Por Sylvio Micelli
A mídia – sempre ela – mais uma vez está em palpos de aranha diante da cobertura de dois crimes passionais ou que ao menos imaginamos que sejam passionais. E a visão machista acaba por permear o noticiário. Eliza Samudio e Mércia Nakashima pagaram com a vida por crimes que não se justificam. Se é que algum crime, ainda mais de morte, pode ser justificado. Mais do que pagar com a vida, elas pagam com a reputação pelo simples fato de serem mulheres.
Vamos caso a caso.
Eliza Samudio foi, no início do caso, totalmente desqualificada pela mídia. Primeiro pela "grife" de amante do goleiro Bruno Fernandes das Dores de Souza, bom jogador do Flamengo, um dos clubes mais importantes do país. O termo amante, ainda que hipocritamente acreditemos viver numa sociedade aberta, é um mero eufemismo para vagabunda.
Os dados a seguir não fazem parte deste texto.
(** * Component identification engine of [lib/rekognition.js]

    A shallow embedding of [ComponentAnalyzer]: the type classifier
    ([identifyComponentType]), the three attribute extractors
    ([analyzeResistor], [analyzeCapacitor], [analyzeIC]), the result
    assembler ([interpretResults]) and the summary renderer
    ([generateIdentificationSummary]), together with the parts of the
    ECMAScript runtime they call: strings of UTF-16 code units, case
    conversion, [includes], [trim], the stable [Array.prototype.sort],
    [Number.prototype.toFixed] and a backtracking regular-expression
    matcher for the four pattern literals of the file. *)

From Stdlib Require Import List NArith ZArith QArith Qround Qabs.
From Stdlib Require Import String Ascii Bool Lia Permutation Sorted.
From Stdlib Require Import DecimalString Lqa.
From Stdlib Require DecimalPos DecimalN.
Import ListNotations.

Set Implicit Arguments.
Local Close Scope Q_scope.
Local Open Scope list_scope.

(* ===================================================================== *)
(** ** ECMAScript strings *)
(* ===================================================================== *)

Module JS.

(** A string value is a finite sequence of 16-bit code units. *)
Definition jsstring := list N.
Depois descobriram que ela teria feito filmes pornográficos e que o goleiro a teria conhecido numa "orgia". Ou seja: sob a ótica de parte da mídia, o que se entregava para a sociedade é que ela era uma prostituta, uma "maria chuteira" qualquer e que sua morte aconteceu porque ela "procurou". Alguns dias atrás o noticiário era bem esse. A partir do momento que o crime foi sendo desvendado, principalmente pelos requintes de crueldade, pela quantidade de pessoas envolvidas e pela sua quase clara premeditação, Elisa passou a figurar como vítima.
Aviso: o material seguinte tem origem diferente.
(** Modelled from the spec: the user as a dict, the shape [main.py] relies
    on in [api_get_profile] ([user.items()], the key ['password_hash']) and
    documents in the handlers' docstrings. *)
Definition user_dict (u : user) : gmap string json :=
  {[ "id" := JInt (user_id u);
     "email" := JStr (user_email u);
     "password_hash" := JStr (user_password_hash u);
     "role" := JStr (user_role u);
     "profile" := user_profile u;
     "created_at" := JInt (user_created_at u);
     "last_login" := match user_last_login u with
                     | Some t => JInt t
                     | None => JNull
                     end ]}.

(** Modelled from the spec: "the user record with password hash stripped". *)
Definition public_user (u : user) : gmap string json :=
  delete "password_hash" (user_dict u).

(** Modelled from the spec: emails compare case-insensitively. *)
Definition same_email (a b : string) : bool :=
  String.eqb (Py.lower a) (Py.lower b).

(** Modelled from the spec: backend.database's unique-email lookup. *)
Definition db_find_user_by_email (email : string) (w : world) : option user :=
  List.find (λ u, same_email (user_email u) email) (users w).

(** Modelled from the spec: backend.database's id lookup. *)
Definition db_find_user_by_id (id : Z) (w : world) : option user :=
  List.find (λ u, Z.eqb (user_id u) id) (users w).

(** Modelled from the spec: "now", the current time: what the store's
    clock shows when it is read. *)
Definition now : M world Z :=
  λ w, (Ok (clock w), w).

(** Modelled from the spec: the record a registration creates: the store
    assigns the next identifier, the creation timestamp is the current
    time, and there is no last-login yet. *)
Definition new_user (w : world) (email hash role : string) (profile : json)
  : user :=
  User (Z.of_nat (length (users w)) + 1) email hash role profile (clock w) None.

(** Modelled from the spec: backend.database's atomic create-if-absent
    insert.  [None] when the email is taken. *)
Definition db_create_user (email hash role : string) (profile : json)
  : M world (option user) :=
  λ w, match db_find_user_by_email email w with
       | Some _ => (Ok None, w)
       | None =>
           let u := new_user w email hash role profile in
           (Ok (Some u), World (users w ++ [u]) (clock w + 1))
       end.

(** Modelled from the spec: "the last-login field is the only
    post-creation mutation point". *)
Definition set_last_login (t : Z) (u : user) : user :=
  User (user_id u) (user_email u) (user_password_hash u) (user_role u)
       (user_profile u) (user_created_at u) (Some t).

(** Modelled from the spec: backend.database's update path for
    last-login. *)
Definition db_update_last_login (id t : Z) : M world unit :=
  λ w, (Ok tt,
        World (map (λ u, if Z.eqb (user_id u) id then set_last_login t u else u)
                   (users w))
              (clock w)).

(** Modelled from the spec: a lookup's answer as the handlers see it,
    [User|None]. *)
Definition found (o : option user) : json :=
  match o with
  | Some u => JDict (user_dict u)
  | None => JNull
  end.

Section Auth.
Variable P : policy.

(** Modelled from the spec: the closed set of roles. *)
Definition valid_role (role : string) : bool :=
  String.eqb role "patient" || String.eqb role "doctor"
  || String.eqb role "physio".

(** Modelled from the spec: the input constraints of backend.auth's
    register, in the order the spec lists them; the first one violated
    gives the ValidationKind failure. *)
Definition validate_registration (email : string) (password : json)
    (role : string) (profile : json) : result (string * gmap string json) :=
  if String.eqb email "" || negb (email_plausible P email)
  then Raise (ValidationError "Invalid email address")
  else match password with
       | JStr pw =>
           if (String.length pw <? min_password_length P)%nat
           then Raise (ValidationError "Password is too short")
           else if negb (valid_role role)
           then Raise (ValidationError "Invalid role")
           else match profile with
                | JDict pr =>
                    if profile_fits P role pr then Ok (pw, pr)
                    else Raise (ValidationError "Invalid profile")
                | _ => Raise (ValidationError "Invalid profile")
                end
       | _ => Raise (ValidationError "Password is too short")
       end.

(** Modelled from the spec: backend.auth's register once email and role are
    normalized: constraints first (ValidationKind), then the taken email
    (AuthKind), otherwise hash, insert, and the created user without its
    password hash. *)
Definition register_normalized (email : string) (password : json)
    (role : string) (profile : json) : M world json :=
  '(pw, _) ← pure_call (validate_registration email password role profile);
  created ← db_create_user email (hash_password P pw) role profile;
  match created with
  | None => raise (AuthError "Email already registered")
  | Some u => mret (JDict (public_user u))
  end.

(** Modelled from the spec: backend.auth's register: "normalizes email
    (trim, lowercase) and role (trim, lowercase)", then the rest. *)
Definition auth_register_user (email : string) (password : json)
    (role : string) (profile : json) : M world json :=
  let email := Py.lower (Py.strip email) in
  let role := Py.lower (Py.strip role) in
  register_normalized email password role profile.

(** Modelled from the spec: "the password hash verifies against the
    supplied password"; only a string can verify. *)
Definition password_verifies (password : json) (u : user) : bool :=
  match password with
  | JStr pw => verify_password P pw (user_password_hash u)
  | _ => false
  end.

(** Modelled from the spec: backend.auth's login: ValidationKind for an
    empty identifier or password; AuthKind, with one message, for no match
    or a hash that does not verify; on success the last-login timestamp is
    set to now and the user is returned without its password hash.  The
    identifier is looked up as an email. *)
Definition auth_login_user (identifier : string) (password : json)
  : M world json :=
  if String.eqb identifier "" || negb (truthy password)
  then raise (ValidationError "Identifier and password are required")
  else
    λ w, match db_find_user_by_email identifier w with
         | None => (Raise (AuthError "Invalid credentials"), w)
         | Some u =>
             if password_verifies password u then
               (t ← now;
                db_update_last_login (user_id u) t;;
                mret (JDict (public_user (set_last_login t u)))) w
             else (Raise (AuthError "Invalid credentials"), w)
         end.

#[export] Instance backend : Backend world := {
  register_user := auth_register_user;
  login_user := auth_login_user;
  find_user_by_email := λ email w, (Ok (found (db_find_user_by_email email w)), w);
  find_user_by_id := λ id w, (Ok (found (db_find_user_by_id id w)), w);
}.

End Auth.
Longe de mim entrar no mérito do que ocorreu, até porque odeio mundo-cão e esta cobertura que boa parte da imprensa faz é nojenta. Com a esfarrapada desculpa de "esclarecer os fatos", reviram-se os ossos de uma sociedade apodrecida para que seja dado a ela mais sangue e, se possível, muitas cabeças na bandeja para o orgasmo das "cleópatras" de plantão.
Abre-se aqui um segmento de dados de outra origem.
(** * misoc/interconnect/csr_bus.py: the CSR bus, its SRAM bridge, its
      register bank and the bank array, embedded as synchronous machines.

    A signal of [w] bits is a [Z] in [0, 2^w); the wrap-around of an
    assignment is written out with [trunc].  Combinational signals are
    functions of the registers and of the inputs of the cycle; the sync
    statements make the [step] function of each module. *)

From Stdlib Require Import ZArith Lia Bool.
From stdpp Require Import base list strings.

Local Open Scope Z_scope.

(** ** Exceptions and the result of a constructor *)

Inductive exn := ValueError | ZeroDivisionError.

Inductive result (A : Type) :=
| Ok (a : A)
| Raise (e : exn).
Arguments Ok {A} a.
Arguments Raise {A} e.

Definition rbind {A B} (r : result A) (k : A -> result B) : result B :=
  match r with
  | Ok a => k a
  | Raise e => Raise e
  end.

Notation "'do' x <- r 'in' k" := (rbind r (fun x => k))
  (at level 10, x name, r at level 100, k at level 200).

(** ** Bit vectors *)

Module Bits.

(** The value a [w]-bit signal holds after it is assigned [x]. *)
Definition trunc (w x : Z) : Z := Z.land x (Z.ones (Z.max 0 w)).

(** [x[start:stop]] on a signal of [n] bits.  As Python's
    [slice.indices] does, the bounds are clamped to the length of the
    signal; an empty range is a signal of no bits. *)
Definition clamp (n i : Z) : Z := Z.min (Z.max 0 i) (Z.max 0 n).

Definition slice_len (n start stop : Z) : Z :=
  Z.max 0 (clamp n stop - clamp n start).

Definition slice (n x start stop : Z) : Z :=
  Z.land (Z.shiftr (trunc n x) (clamp n start))
         (Z.ones (slice_len n start stop)).

(** [Cat(c0, c1, ...)]: [c0] is the least significant chunk.  A chunk is
    a width and the value of its signal. *)
Fixpoint Cat (chunks : list (Z * Z)) : Z :=
  match chunks with
  | [] => 0
  | (w, v) :: rest => Z.lor (trunc w v) (Z.shiftl (Cat rest) (Z.max 0 w))
  end.

Fixpoint flen_Cat (chunks : list (Z * Z)) : Z :=
  match chunks with
  | [] => 0
  | (w, _) :: rest => Z.max 0 w + flen_Cat rest
  end.

End Bits.

(** ** The helpers of migen the module calls *)

Module Migen.
Import Bits.

(** Modelled from the spec: migen's [log2_int(n, need_pow2=True)], which
    is not in this repository.  The loop doubles [l] from 1 until it
    reaches [n] and counts the doublings; with [need_pow2] a value that
    is not an exact power of two is a [ValueError]. *)
Fixpoint log2_int_loop (fuel : nat) (n l r : Z) : Z * Z :=
  match fuel with
  | O => (l, r)
  | S fuel' =>
      if l <? n then log2_int_loop fuel' n (l * 2) (r + 1) else (l, r)
  end.

Definition log2_int (n : Z) (need_pow2 : bool) : result Z :=
  let '(l, r) := log2_int_loop (Z.to_nat n) n 1 0 in
  if need_pow2 && negb (l =? n) then Raise ValueError else Ok r.

(** Modelled from the spec: migen's [bits_for], the width of
    [Signal(max=depth)], the address of a memory port. *)
Definition bits_for (n : Z) : Z :=
  if 0 <? n
  then match log2_int (n + 1) false with Ok r => r | Raise _ => 0 end
  else match log2_int (- n) false with Ok r => r + 1 | Raise _ => 0 end.

(** Modelled from the spec: migen's [chooser(signal, shift, output, n,
    reverse)]: a [Case] on [shift] that drives [output] with the
    [w]-bit chunk [s] of [signal], where [s = n-i-1] when reversed; the
    largest key is the default case. *)
Definition chooser (flen_signal signal shift w n : Z) (reverse : bool) : Z :=
  let i := if (0 <=? shift) && (shift <? n) then shift else n - 1 in
  let s := if reverse then n - i - 1 else i in
  slice flen_signal signal (s * w) ((s + 1) * w).

(** Python's floor division, which raises on a zero divisor. *)
Definition floordiv (a b : Z) : result Z :=
  if b =? 0 then Raise ZeroDivisionError else Ok (a / b).

End Migen.

(** ** Interface *)

Record Interface := {
  data_width : Z;
  address_width : Z
}.

Definition Interface_default : Interface :=
  {| data_width := 8; address_width := 14 |}.

(** The signals the master drives in one cycle. *)
Record bus_in := {
  adr : Z;
  we : bool;
  dat_w : Z
}.

(** The bus during a read of [a], and during a write of [d] to [a]. *)
Definition read_at (a : Z) : bus_in := {| adr := a; we := false; dat_w := 0 |}.
Definition write_at (a d : Z) : bus_in := {| adr := a; we := true; dat_w := d |}.

(** A register description as the bank array handles it: a name and a
    size. *)
Record CSR := {
  csr_name : string;
  csr_size : Z
}.

(** Modelled from the spec: migen's [Memory] special, of which the module
    uses [width], [depth], [name_override], the optional attribute
    [bus_read_only] and a port.  The port reads synchronously (one cycle
    of latency) and its address is [Signal(max=depth)]. *)
Record Memory := {
  width : Z;
  depth : Z;
  init : list Z;
  name_override : string;
  bus_read_only : option bool
}.

Definition flen_port_adr (m : Memory) : Z := Migen.bits_for (depth m - 1).

(** ** SRAM *)

Module SRAM.
Import Bits Migen.

Record t := {
  bus : Interface;
  address : Z;
  mem : Memory;
  csrw_per_memw : Z;
  word_bits : Z;
  page_bits : Z;
  _page : option CSR;
  read_only : bool
}.

(** [SRAM.__init__] up to the [###] line. *)
Definition make (mem_or_size : Memory + Z) (address : Z)
    (read_only : option bool) (init : list Z) (bus : option Interface)
    : result t :=
  let bus := match bus with Some b => b | None => Interface_default end in
  let data_width := data_width bus in
  do mem <- match mem_or_size with
         | inl m => Ok m
         | inr size =>
             do bytes <- floordiv data_width 8 in
             do depth <- floordiv size bytes in
             Ok {| width := data_width; depth := depth; init := init;
                   name_override := "mem"; bus_read_only := None |}
         end in
  do csrw_per_memw <- floordiv (width mem + data_width - 1) data_width in
  do word_bits <- log2_int csrw_per_memw true in
  do pages <- floordiv (depth mem * csrw_per_memw + 511) 512 in
  do page_bits <- log2_int pages false in
  let _page :=
    if page_bits =? 0 then None
    else Some {| csr_name := name_override mem +:+ "_page";
                 csr_size := page_bits |} in
  let read_only :=
    match read_only with
    | Some b => b
    | None => match bus_read_only mem with Some b => b | None => false end
    end in
  Ok {| bus := bus; address := address; mem := mem;
        csrw_per_memw := csrw_per_memw; word_bits := word_bits;
        page_bits := page_bits; _page := _page; read_only := read_only |}.

Definition get_csrs (c : t) : list CSR :=
  match _page c with
  | None => []
  | Some p => [p]
  end.

(** *** The logic after the [###] line

    The registers of the bridge: [sel_r], [word_index], the holding
    registers [wregs], and, of the memory and its port, the contents and
    the registered read address. *)
Record state := {
  sel_r : bool;
  word_index : Z;
  wregs : list Z;
  storage : list Z;
  memadr : Z
}.

Definition flen_adr (c : t) : Z := address_width (bus c).
Definition flen_dat (c : t) : Z := data_width (bus c).

(** [sel.eq(self.bus.adr[9:] == address)] *)
Definition sel (c : t) (i : bus_in) : bool :=
  slice (flen_adr c) (adr i) 9 (flen_adr c) =? address c.

(** [self.bus.adr[:word_bits]] *)
Definition adr_word (c : t) (i : bus_in) : Z :=
  slice (flen_adr c) (adr i) 0 (word_bits c).

(** [memword_chunks = [self.bus.dat_w] + list(reversed(wregs))] *)
Definition memword_chunks (c : t) (s : state) (i : bus_in) : list (Z * Z) :=
  (flen_dat c, dat_w i) :: ((fun v => (flen_dat c, v)) <$> reverse (wregs s)).

(** [port.we]; a port that is not write capable has no such signal. *)
Definition port_we (c : t) (i : bus_in) : bool :=
  if read_only c then false
  else if negb (word_bits c =? 0)
       then sel c i && we i && (adr_word c i =? csrw_per_memw c - 1)
       else sel c i && we i.

(** [port.dat_w], a signal of [mem.width] bits. *)
Definition port_dat_w (c : t) (s : state) (i : bus_in) : Z :=
  trunc (width (mem c))
    (if negb (word_bits c =? 0)
     then Cat (memword_chunks c s i)
     else trunc (flen_dat c) (dat_w i)).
Sobrou um bebê na história
Parece-me que tanto ela quanto Bruno vieram de famílias problemáticas. Ela tentou o seu lugar ao sol. Ele conquistou o seu lugar ao sol e, possivelmente, jogou tudo para o alto cercado por péssimas companhias. E aqui ressalte-se que os clubes de futebol no Brasil "usam" os jogadores, mas não lhes dão nenhum suporte psicológico diante da grana fácil e dos pseudo-amigos que aparecem. A ambos, enfim, faltou o forte esteio de família, coisa que a sociedade já não sabe muito bem o que é. Ainda que esta moça não tivesse um comportamento adequado aos padrões que se acreditam corretos, não cabe nem a mim nem a ninguém julgá-la e como já afirmei, nada justifica sua morte.
O fato de Bruno ter vindo de camadas pobres da população também não justifica o crime. Trata-se de mais um preconceito tosco. Já tivemos pai de classe média alta jogando a filha pela janela, filha de classe alta mandando matar os pais e até jornalista de grande veículo matando a namorada.
Sobrou um bebê na história, mas poucos dão a devida importância. Em breve, sua guarda será "leiloada" na Justiça e padeço em imaginar quão sofrida será esta criança.
Cobertura rançosa
Mércia Nakashima é um caso um pouco diferente. Ela era uma "moça de família" conforme imagina a tal da opinião pública, essa massa amorfa que vai para lá ou para cá, de acordo com os diversos interesses. Vem de uma família, em tese, bem estruturada, era advogada, ou seja, nada poderia ter acontecido com ela. Exceto pelo fato de seu ex-namorado, Mizael Bispo de Souza, não ter se conformado com o fim do relacionamento e, possivelmente, até pelo fato de ser ex-policial e ter fácil acesso a uma arma, ter resolvido matá-la.
Ainda assim, o noticiário é machista ma non tropo. Ouvi outro dia numa rádio que Mizael acreditava estar sendo traído e que "precisava limpar sua honra". Leia-se, subliminarmente, que ela é culpada e que merecia morrer. Aqui volto à mesma retórica. Ainda que ela tivesse traído o namorado, nada justifica sua morte.
A cobertura da imprensa já vem rançosa. Os fatos acontecem e deveriam ser analisados dentro do contexto do fato em si, sem outras adjetivações. Passou da hora de a mídia rever seus conceitos. Os crimes ainda renderão muitas páginas impressas e eletrônicas. Outras coisas medonhas acontecerão. E depois tudo será esquecido quando os holofotes forem desligados.